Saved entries
Lemma wp_deliver_step K c fut total :
  in_body K c → K ≤ LIMIT → pending fut total c →
  wp False (recv_step grant HDRBUF DATABUF)
    (λ go c', advances K fut total c go c' ∨ go = true ∧ measure c' < measure c ∧ at_rest c' ∧ total = [] ∧ fut = [])
    (λ _ _, False) c.
Proof.
  intros Hib HK (y & Ha & <-). pose proof Hib as (Hi & Hst). unfold recv_step. wps.
  destruct (state c) as [|r| | |] eqn:Hs; try done.
  - unfold bst in Ha. rewrite Hs in Ha. inversion Ha.
  - pose proof (wp_and _ _ _ _ _ _ (wp_chunked K c Hi Hs) (wp_chunked_goes K c fut y Hi Hs Ha)) as Hw.
    wp_use Hw; [|tauto]. intros go c' [Hb Hgo]. left. by apply (chunked_advances K c c' fut y).
  - assert (bst c = Complete) as Hc by (unfold bst; by rewrite Hs). pose proof Ha as Ha0. rewrite Hc in Ha. inversion Ha as [| | | |Es Hw]; subst.
    symmetry in Hw. apply app_nil in Hw as [Hr ->].
    wp_use (wp_next_message K c Hi); [|done]. intros [] c' (Hi' & Hr' & _ & Hgo).
    + right. destruct Hgo as (Hs' & _ & ->). split; [done|].
      split; [unfold measure; rewrite Hr', Hs', Hs; lia|]. split; [|done]. split; [done|]. split; [congruence|apply Hi'].
    + left. destruct Hgo as [-> _]. split; [done|]. split; [done|]. split; [by exists []|by left].
Qed.

Lemma rest_loop fuel c : at_rest c → recv_loop grant HDRBUF DATABUF fuel c = (Ok tt, c).
Proof.
  intros (Hs & Hr & Hb). assert (recv_step grant HDRBUF DATABUF c = (Ok false, c)) as Hstep.
  { unfold recv_step. erewrite M_step_ok by reflexivity. rewrite Hs. unfold try_parse_start_line.
    erewrite M_step_ok by (by apply recv_bytes_eq). by rewrite Hr. }
  destruct fuel; cbn [recv_loop]; by erewrite M_step_ok by exact Hstep.
Qed.

(** What a call has made of what is pending: it is still pending and nothing more
    can be done, or it was nothing and the message is left. *)
Definition delivered (K : Z) (fut total : list Z) (c c' : t) : Prop :=
  advances K fut total c false c' ∨ at_rest c' ∧ total = [] ∧ fut = [].

Lemma wp_deliver_loop K fuel c fut total :
  in_body K c → K ≤ LIMIT → pending fut total c → measure c ≤ Z.of_nat fuel →
  wp False (recv_loop grant HDRBUF DATABUF fuel) (λ _, delivered K fut total c) (λ _ _, False) c.
Proof.
  revert c. induction fuel as [|fuel IH]; intros c Hib HK Hp Hm; cbn [recv_loop]; wps;
    (wp_use (wp_deliver_step K c fut total Hib HK Hp); [|done]);
    intros go c' [(Hib' & Hav & Hp' & Hgo)|(-> & Hgo & Hr & Ht)].
  - destruct go; [|wps; by left]. unfold measure in *. exfalso. repeat case_match; lia.
  - unfold measure in *. exfalso. repeat case_match; lia.
  - destruct go; [|wps; by left]. wp_use (IH c' Hib' HK Hp' ltac:(lia)); [|done].
    intros _ c2 [(? & ? & ?)|?]; [left|by right]. split; [done|]. split; [congruence|done].
  - eapply wp_eq; [by apply rest_loop|]. by right.
Qed.
(** A connection ID in its array, zeros behind it. *)
Definition cid_ok (cid : list Z) (l : Z) : Prop :=
  0 ≤ l ≤ 20 ∧ bytes_ok cid ∧ ∃ c, len c = l ∧ cid = c ++ replicate (20 - length c) 0.
Record wf (p : t) : Prop := {
  wf_ints : Forall varint_ok [max_idle_timeout p; max_udp_payload_size p; initial_max_data p;
    initial_max_stream_data_bidi_local p; initial_max_stream_data_bidi_remote p;
    initial_max_stream_data_uni p; initial_max_streams_bidi p; initial_max_streams_uni p;
    ack_delay_exponent p; max_ack_delay p; active_connection_id_limit p];
  wf_dcid : cid_ok (original_dcid p) (original_dcid_len p);
  wf_scid : cid_ok (initial_scid p) (initial_scid_len p)
}.

(** ** Encoding writes the wire form *)

Lemma small_varint v : 0 ≤ v < 2 ^ 31 → varint_ok v.
Proof. intros. unfold varint_ok. rewrite MAX_VARINT_eq. lia. Qed.
Lemma wf_default : wf default_params.
Proof.
  constructor; [|split; [done|]; split; [by repeat constructor|by exists []]..].
  repeat (apply Forall_cons_2; [apply small_varint; simpl; lia|]). by apply Forall_nil_2.
Qed.

Lemma Writes_param id v :
  varint_ok id → varint_ok v → Writes (encode_param id v) (param_wire id (varint_wire v)).
Proof.
  intros Hid Hv. unfold encode_param, param_wire. pose proof (varint_len_cases v).
  rewrite len_varint_wire. apply Writes_room.
  - repeat apply Puts_bind; apply Puts_varint; try done. apply small_varint. lia.
  - rewrite !length_app, !Nat2Z.inj_add, !len_varint_wire. lia.
Qed.
Lemma Writes_bytes_param id data :
  varint_ok id → len data < 2 ^ 31 → Writes (encode_bytes_param id data) (param_wire id data).
Proof.
  intros Hid Hl. unfold encode_bytes_param, param_wire. apply Writes_room.
  - repeat apply Puts_bind; [by apply Puts_varint|apply Puts_varint, small_varint; lia|apply Puts_slice].
  - rewrite !length_app, !Nat2Z.inj_add, !len_varint_wire. lia.
Qed.
Lemma cid_ok_len cid l : cid_ok cid l → len cid = 20.
Proof. intros (Hl & _ & c & Hc & ->). rewrite length_app, length_replicate. lia. Qed.
Lemma Writes_cid id cid l :
  varint_ok id → cid_ok cid l → Writes (encode_cid id cid l) (wire (cid_entry id cid l)).
Proof.
  intros Hid Hc. pose proof (cid_ok_len _ _ Hc) as Hlc. destruct Hc as [Hl _].
  unfold encode_cid, cid_entry. destruct (Z.ltb_spec 0 l); [|apply Writes_ret].
  eapply Writes_lift; [apply slice_eq; lia|]. rewrite Z.sub_0_r. cbn. rewrite app_nil_r.
  apply Writes_bytes_param; [done|]. rewrite length_take. lia.
Qed.
Lemma wire_app l l' : wire (l ++ l') = wire l ++ wire l'.
Proof. unfold wire. by rewrite fmap_app, join_app. Qed.
Lemma wire_cons e l : wire (e :: l) = param_wire e.1 e.2 ++ wire l.
Proof. done. Qed.

Lemma id_ok id : bool_decide (0 ≤ id ≤ 15) = true → varint_ok id.
Proof. intros ?%bool_decide_eq_true. apply small_varint. lia. Qed.
Lemma encode_wire p buf :
  wf p → let w := wire (entries p) in
  (len w ≤ len buf → encode p buf = (Ok (len w), w ++ drop (length w) buf)) ∧
  (len buf < len w → ∃ e b, encode p buf = (Err e, b) ∧ too_small e).
Proof.
  intros [Hi Hd Hs] w.
  assert (∃ m, encode p = from_start m ∧ Writes m w) as (m & -> & Hm).
  { eexists. split; [reflexivity|]. subst w. unfold entries. rewrite wire_app. cbn [app]. rewrite !wire_cons.
    repeat (apply Forall_cons in Hi as [? Hi]). unfold int_entry. cbn [fst snd].
    repeat first [by apply Writes_cid; [apply id_ok|]|by apply Writes_param; [apply id_ok|]|apply Writes_bind]. }
  destruct (Writes_start m w buf Hm) as [Hok Herr]. unfold from_start. split; intros Hl.
  - by rewrite Hok.
  - destruct (Herr Hl) as (e & s' & -> & He). by exists e, s'.1.
Qed.

(** ** Decoding the wire form *)

Fixpoint apply_all (l : list (Z * list Z)) (p : t) : result t :=
  match l with [] => Ok p | e :: l' => p' ← apply_param e.1 e.2 p; apply_all l' p' end.

Definition entry_ok (e : Z * list Z) : Prop := varint_ok e.1 ∧ bytes_ok e.2 ∧ len e.2 < 2 ^ 30.

Lemma bytes_ok_param e : entry_ok e → bytes_ok (param_wire e.1 e.2).
Proof. intros (_ & ? & _). unfold param_wire. repeat apply Forall_app_2; auto using bytes_ok_varint_wire. Qed.
Lemma bytes_ok_wire l : Forall entry_ok l → bytes_ok (wire l).
Proof. induction 1; [constructor|]. rewrite wire_cons. apply Forall_app_2; [by apply bytes_ok_param|done]. Qed.

Lemma params_loop_wire fuel pre l p :
  bytes_ok pre → Forall entry_ok l → len (pre ++ wire l) < 2 ^ 30 → (length l ≤ fuel)%nat →
  decode_loop fuel (pre ++ wire l) (len pre) p = apply_all l p.
Proof.
  intros Hpre Hl. revert fuel pre p Hpre. induction Hl as [|e l He Hl IH]; intros fuel pre p Hpre Hlen Hf.
  { cbn [wire fmap list_fmap mjoin list_join apply_all]. rewrite app_nil_r.
    destruct fuel; cbn [decode_loop]; by rewrite Z.ltb_irrefl. }
  destruct fuel as [|fuel]; [simpl in Hf; lia|]. cbn [decode_loop apply_all].
  pose proof He as (Hid & Hd & Hld). pose proof (bytes_ok_wire _ Hl) as Hw.
  rewrite wire_cons in *. unfold param_wire in *. set (buf := pre ++ _) in *.
  assert (len buf = len pre + varint_len e.1 + varint_len (len e.2) + len e.2 + len (wire l)) as Hlb.
  { subst buf. rewrite !length_app, !Nat2Z.inj_add, !len_varint_wire. lia. }
  pose proof (varint_len_cases e.1). pose proof (varint_len_cases (len e.2)).
  assert (0 < varint_len e.1 ∧ 0 < varint_len (len e.2)) as [? ?] by lia.
  rewrite (proj2 (Z.ltb_lt _ _)) by lia.
  rewrite slice_from_eq, Nat2Z.id by lia. subst buf. rewrite drop_app_length. cbn [mbind res_bind].
  rewrite <- !app_assoc.
  rewrite decode_varint_wire by (done || (repeat apply Forall_app_2; auto using bytes_ok_varint_wire)).
  cbn [mbind res_bind]. cbv zeta. rewrite <- (len_varint_wire e.1).
  rewrite slice_from_eq by len_lia. cbn [mbind res_bind].
  rewrite app_assoc, drop_app_length' by len_lia.
  rewrite decode_varint_wire; [|by apply small_varint; lia|by apply Forall_app_2].
  cbn [mbind res_bind]. rewrite as_usize_u31 by lia. rewrite usize_add_ok by (pose proof pow_usize_ge; rewrite len_varint_wire; lia).
  cbn [mbind res_bind]. rewrite (proj2 (Z.ltb_ge _ _)) by (rewrite !length_app, !Nat2Z.inj_add, !len_varint_wire; lia).
  rewrite <- (len_varint_wire (len e.2)).
  assert (slice (E:=Error) ((pre ++ varint_wire e.1) ++ varint_wire (len e.2) ++ e.2 ++ wire l)
    (len pre + len (varint_wire e.1) + len (varint_wire (len e.2)))
    (len pre + len (varint_wire e.1) + len (varint_wire (len e.2)) + len e.2) = Ok e.2) as ->.
  { rewrite app_assoc. apply slice_middle; len_lia. }
  cbn [mbind res_bind]. destruct (apply_param e.1 e.2 p) as [p'| |]; [|done..]. cbn [mbind res_bind].
  specialize (IH fuel (((pre ++ varint_wire e.1) ++ varint_wire (len e.2)) ++ e.2) p').
  rewrite <- IH.
  - rewrite <- !app_assoc. f_equal. rewrite !length_app. lia.
  - repeat apply Forall_app_2; auto using bytes_ok_varint_wire.
  - rewrite !length_app in Hlen |- *. lia.
  - simpl in Hf. lia.
Qed.

Lemma decode_wire l :
  Forall entry_ok l → len (wire l) < 2 ^ 30 → decode (wire l) = apply_all l absent.
Proof.
  intros Hl Hlen. apply (params_loop_wire (length (wire l)) [] l absent); [constructor|done|done|].
  clear Hlen. induction Hl as [|e l He _ IH]; [done|]. rewrite wire_cons, length_app. unfold param_wire.
  rewrite length_app. pose proof (len_varint_wire e.1). pose proof (varint_len_cases e.1). simpl. lia.
Qed.

Lemma copy_cid_absent c :
  len c ≤ 20 → copy_cid (replicate 20 0) c = Ok (c ++ replicate (20 - length c) 0, len c).
Proof.
  intros Hl. unfold copy_cid. cbv zeta. rewrite Z.min_l by done. rewrite slice_eq by lia. cbn [mbind res_bind].
  rewrite Z.sub_0_r, Nat2Z.id, drop_0, firstn_all, copy_at_eq by (rewrite ?length_replicate; lia). cbn [mbind res_bind].
  rewrite take_0, Nat2Z.id, drop_replicate, trunc_small by (unfold uint; lia). done.
Qed.
Lemma apply_cid_entry id cid l (p : t) k :
  cid_ok cid l →
  (∀ c, len c = l → cid = c ++ replicate (20 - length c) 0 → 0 < l → apply_param id c p = Ok (k cid l)) →
  (l = 0 → cid = replicate 20 0 → k cid l = p) →
  apply_all (cid_entry id cid l) p = Ok (k cid l).
Proof.
  intros (Hl & _ & c & Hc & ->) Hpos Hz. unfold cid_entry. destruct (Z.ltb_spec 0 l).
  - rewrite take_app_length' by lia. cbn [apply_all fst snd]. by rewrite (Hpos c).
  - assert (c = []) as -> by (destruct c; [done|simpl in *; lia]). cbn [apply_all]. rewrite Hz; [done|lia|done].
Qed.
Lemma apply_all_app l l' p : apply_all (l ++ l') p = (p' ← apply_all l p; apply_all l' p').
Proof.
  revert p. induction l as [|e l IH]; intros p; simpl; [done|]. destruct (apply_param _ _ _); simpl; [apply IH|done..].
Qed.

Lemma apply_int id v p :
  existsb (Z.eqb id) int_params = true → varint_ok v → apply_param id (varint_wire v) p = Ok (set_int id v p).
Proof.
  intros Hid Hv. unfold apply_param.
  assert (id ≠ PARAM_ORIGINAL_DCID ∧ id ≠ PARAM_INITIAL_SCID) as [? ?].
  { split; intros ->; done. }
  rewrite !(proj2 (Z.eqb_neq _ _)) by done. rewrite Hid.
  rewrite <- (app_nil_r (varint_wire v)). rewrite decode_varint_wire by (done || constructor). done.
Qed.

Lemma apply_entries p : wf p → apply_all (entries p) absent = Ok p.
Proof.
  intros [Hi Hd Hs]. unfold entries. rewrite apply_all_app.
  rewrite (apply_cid_entry _ _ _ absent (λ cid l, absent <| original_dcid := cid |> <| original_dcid_len := l |>) Hd).
  2: { intros c Hl Hc H0. unfold apply_param. cbn [Z.eqb PARAM_ORIGINAL_DCID]. cbn [original_dcid absent].
       rewrite copy_cid_absent by (destruct Hd; lia). simpl. by rewrite Hl, Hc. }
  2: { intros -> ->. done. }
  repeat (apply Forall_cons in Hi as [? Hi]). unfold int_entry.
  cbn [app mbind res_bind apply_all fst snd]. repeat (rewrite apply_int by done; cbn [mbind res_bind]).
  match goal with |- apply_all _ ?q = _ =>
    assert (q = p <| initial_scid := replicate 20 0 |> <| initial_scid_len := 0 |>) as -> by (by destruct p) end.
  set (p0 := p <| initial_scid := _ |> <| initial_scid_len := _ |>).
  rewrite (apply_cid_entry _ _ _ p0 (λ cid l, p0 <| initial_scid := cid |> <| initial_scid_len := l |>) Hs).
  - by destruct p.
  - intros c Hl Hc Hpos. unfold apply_param. cbn [Z.eqb PARAM_INITIAL_SCID PARAM_ORIGINAL_DCID].
    change (initial_scid p0) with (replicate 20 0). rewrite copy_cid_absent by (destruct Hs; lia). simpl. by rewrite Hl, Hc.
  - intros -> ->. done.
Qed.

Lemma entries_ok p : wf p → Forall entry_ok (entries p).
Proof.
  intros [Hi Hd Hs]. repeat (apply Forall_cons in Hi as [? Hi]).
  assert (∀ id cid l, varint_ok id → cid_ok cid l → Forall entry_ok (cid_entry id cid l)) as Hc.
  { intros id cid l Hid Hc. pose proof (cid_ok_len _ _ Hc). destruct Hc as (Hl & Hb & _). unfold cid_entry.
    destruct (0 <? l); [|constructor]. apply Forall_singleton. split; [done|]. split; [by apply Forall_take|].
    simpl. rewrite length_take. lia. }
  assert (∀ id v, varint_ok id → entry_ok (int_entry id v)) as Hint.
  { intros id v ?. split; [done|]. split; [apply bytes_ok_varint_wire|]. simpl. rewrite len_varint_wire.
    pose proof (varint_len_cases v). lia. }
  unfold entries. apply Forall_app_2; [by apply Hc; [apply id_ok|]|]. apply Forall_app_2; [|by apply Hc; [apply id_ok|]].
  repeat (apply Forall_cons_2; [by apply Hint, id_ok|]). by apply Forall_nil_2.
Qed.

Lemma wire_bound l n :
  Forall (λ e, 0 ≤ e.1 ≤ 63 ∧ len e.2 ≤ n) l → n ≤ 63 → len (wire l) ≤ len l * (2 + n).
Proof.
  induction 1 as [|e l [Hid He] _ IH]; intros Hn; [done|]. rewrite wire_cons, length_app, Nat2Z.inj_add. unfold param_wire.
  rewrite !length_app, !Nat2Z.inj_add, !len_varint_wire. pose proof (varint_len_cases e.1).
  pose proof (varint_len_cases (len e.2)). cbn [length]. specialize (IH Hn). lia.
Qed.
(** Well below the 256 bytes of the extension encoders. *)
Lemma len_wire_entries p : wf p → len (wire (entries p)) ≤ 154.
Proof.
  intros [_ Hd Hs].
  assert (∀ id cid l, 0 ≤ id ≤ 63 → cid_ok cid l → len (wire (cid_entry id cid l)) ≤ 22) as Hc.
  { intros id cid l Hid Hc. pose proof (cid_ok_len _ _ Hc). destruct Hc as (Hl & _ & _).
    pose proof (wire_bound (cid_entry id cid l) 20) as Hb. unfold cid_entry in *.
    destruct (0 <? l); [|simpl; lia]. apply Hb; [|lia]. apply Forall_singleton. simpl. rewrite length_take. lia. }
  unfold entries. rewrite !wire_app, !length_app.
  pose proof (Hc PARAM_ORIGINAL_DCID _ _ ltac:(done) Hd). pose proof (Hc PARAM_INITIAL_SCID _ _ ltac:(done) Hs).
  match goal with |- context [wire (int_entry ?i ?v :: ?l)] =>
    assert (len (wire (int_entry i v :: l)) ≤ len (int_entry i v :: l) * (2 + 8)) as Hi end.
  { apply wire_bound; [|lia]. repeat (apply Forall_cons_2; [split; [done|]|]); [..|by apply Forall_nil_2].
    all: simpl; rewrite len_varint_wire; match goal with |- varint_len ?v ≤ _ => pose proof (varint_len_cases v); lia end. }
  cbn [length] in Hi. lia.
Qed.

TASK REQUIREMENTS:
Restate word for word the lines of the data above, starting at the line containing "varint_ok id → varint_ok" and ending at the line containing "intros [Hi Hd Hs] w.", both included, and nothing more.

YOUR SOLUTION:
  varint_ok id → varint_ok v → Writes (encode_param id v) (param_wire id (varint_wire v)).
Proof.
  intros Hid Hv. unfold encode_param, param_wire. pose proof (varint_len_cases v).
  rewrite len_varint_wire. apply Writes_room.
  - repeat apply Puts_bind; apply Puts_varint; try done. apply small_varint. lia.
  - rewrite !length_app, !Nat2Z.inj_add, !len_varint_wire. lia.
Qed.
Lemma Writes_bytes_param id data :
  varint_ok id → len data < 2 ^ 31 → Writes (encode_bytes_param id data) (param_wire id data).
Proof.
  intros Hid Hl. unfold encode_bytes_param, param_wire. apply Writes_room.
  - repeat apply Puts_bind; [by apply Puts_varint|apply Puts_varint, small_varint; lia|apply Puts_slice].
  - rewrite !length_app, !Nat2Z.inj_add, !len_varint_wire. lia.
Qed.
Lemma cid_ok_len cid l : cid_ok cid l → len cid = 20.
Proof. intros (Hl & _ & c & Hc & ->). rewrite length_app, length_replicate. lia. Qed.
Lemma Writes_cid id cid l :
  varint_ok id → cid_ok cid l → Writes (encode_cid id cid l) (wire (cid_entry id cid l)).
Proof.
  intros Hid Hc. pose proof (cid_ok_len _ _ Hc) as Hlc. destruct Hc as [Hl _].
  unfold encode_cid, cid_entry. destruct (Z.ltb_spec 0 l); [|apply Writes_ret].
  eapply Writes_lift; [apply slice_eq; lia|]. rewrite Z.sub_0_r. cbn. rewrite app_nil_r.
  apply Writes_bytes_param; [done|]. rewrite length_take. lia.
Qed.
Lemma wire_app l l' : wire (l ++ l') = wire l ++ wire l'.
Proof. unfold wire. by rewrite fmap_app, join_app. Qed.
Lemma wire_cons e l : wire (e :: l) = param_wire e.1 e.2 ++ wire l.
Proof. done. Qed.

Lemma id_ok id : bool_decide (0 ≤ id ≤ 15) = true → varint_ok id.
Proof. intros ?%bool_decide_eq_true. apply small_varint. lia. Qed.
Lemma encode_wire p buf :
  wf p → let w := wire (entries p) in
  (len w ≤ len buf → encode p buf = (Ok (len w), w ++ drop (length w) buf)) ∧
  (len buf < len w → ∃ e b, encode p buf = (Err e, b) ∧ too_small e).
Proof.
  intros [Hi Hd Hs] w.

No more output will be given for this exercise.